* PROMPT
Among the records below, find the line that has "(** The root-side"; from there, give the lines again exactly, and stop after the line that has "[release_reconciliation.go]).".

::: AVAILABLE DATA

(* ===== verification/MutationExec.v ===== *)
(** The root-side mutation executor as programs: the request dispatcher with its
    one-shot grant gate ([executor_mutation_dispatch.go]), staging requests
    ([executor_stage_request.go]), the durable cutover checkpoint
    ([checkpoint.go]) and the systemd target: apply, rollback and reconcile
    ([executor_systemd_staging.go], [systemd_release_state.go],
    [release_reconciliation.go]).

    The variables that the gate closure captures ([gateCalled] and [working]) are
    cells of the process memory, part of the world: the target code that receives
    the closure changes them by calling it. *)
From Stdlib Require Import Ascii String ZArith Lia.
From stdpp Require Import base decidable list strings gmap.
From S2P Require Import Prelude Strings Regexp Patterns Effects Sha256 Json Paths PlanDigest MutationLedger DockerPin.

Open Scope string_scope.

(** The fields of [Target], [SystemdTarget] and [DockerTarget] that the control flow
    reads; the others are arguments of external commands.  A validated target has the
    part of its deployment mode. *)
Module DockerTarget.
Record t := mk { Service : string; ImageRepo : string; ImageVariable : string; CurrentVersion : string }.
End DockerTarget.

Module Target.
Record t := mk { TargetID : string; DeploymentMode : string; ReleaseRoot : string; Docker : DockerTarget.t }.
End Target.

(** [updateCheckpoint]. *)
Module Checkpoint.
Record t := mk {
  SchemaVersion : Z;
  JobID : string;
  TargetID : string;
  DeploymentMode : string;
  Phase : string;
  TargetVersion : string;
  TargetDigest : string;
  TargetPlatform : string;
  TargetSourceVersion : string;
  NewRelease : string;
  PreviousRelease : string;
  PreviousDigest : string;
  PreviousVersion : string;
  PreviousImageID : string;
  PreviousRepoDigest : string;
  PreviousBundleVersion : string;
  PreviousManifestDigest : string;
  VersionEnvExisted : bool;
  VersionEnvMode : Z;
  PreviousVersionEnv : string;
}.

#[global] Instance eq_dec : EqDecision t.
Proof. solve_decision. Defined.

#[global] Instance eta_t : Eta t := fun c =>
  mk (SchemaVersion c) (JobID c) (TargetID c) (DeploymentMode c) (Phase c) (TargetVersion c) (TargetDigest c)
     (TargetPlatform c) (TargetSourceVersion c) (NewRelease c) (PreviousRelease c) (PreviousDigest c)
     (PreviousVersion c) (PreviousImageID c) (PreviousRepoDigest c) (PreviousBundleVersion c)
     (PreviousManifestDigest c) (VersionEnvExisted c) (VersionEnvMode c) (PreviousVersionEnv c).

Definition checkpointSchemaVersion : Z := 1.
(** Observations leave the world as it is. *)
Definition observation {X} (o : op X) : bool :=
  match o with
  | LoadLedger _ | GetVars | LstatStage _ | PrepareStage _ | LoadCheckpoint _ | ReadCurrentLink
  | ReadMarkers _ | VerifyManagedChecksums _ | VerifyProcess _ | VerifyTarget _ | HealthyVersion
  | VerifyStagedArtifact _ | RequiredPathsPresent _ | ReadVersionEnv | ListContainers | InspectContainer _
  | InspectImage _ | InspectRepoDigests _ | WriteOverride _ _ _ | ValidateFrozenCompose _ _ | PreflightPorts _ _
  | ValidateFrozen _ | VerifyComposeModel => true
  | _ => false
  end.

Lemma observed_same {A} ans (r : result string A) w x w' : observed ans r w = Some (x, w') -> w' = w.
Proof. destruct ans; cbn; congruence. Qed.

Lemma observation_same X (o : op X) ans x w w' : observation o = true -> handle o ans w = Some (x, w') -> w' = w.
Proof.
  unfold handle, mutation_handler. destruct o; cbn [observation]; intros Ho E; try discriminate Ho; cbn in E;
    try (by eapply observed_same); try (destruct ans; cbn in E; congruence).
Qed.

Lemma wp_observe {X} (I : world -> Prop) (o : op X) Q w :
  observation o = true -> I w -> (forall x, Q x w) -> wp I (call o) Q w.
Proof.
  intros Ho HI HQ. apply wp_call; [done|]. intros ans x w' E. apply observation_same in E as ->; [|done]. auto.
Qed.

::::::

* ANSWER AREA
(** The root-side mutation executor as programs: the request dispatcher with its
    one-shot grant gate ([executor_mutation_dispatch.go]), staging requests
    ([executor_stage_request.go]), the durable cutover checkpoint
    ([checkpoint.go]) and the systemd target: apply, rollback and reconcile
    ([executor_systemd_staging.go], [systemd_release_state.go],
    [release_reconciliation.go]).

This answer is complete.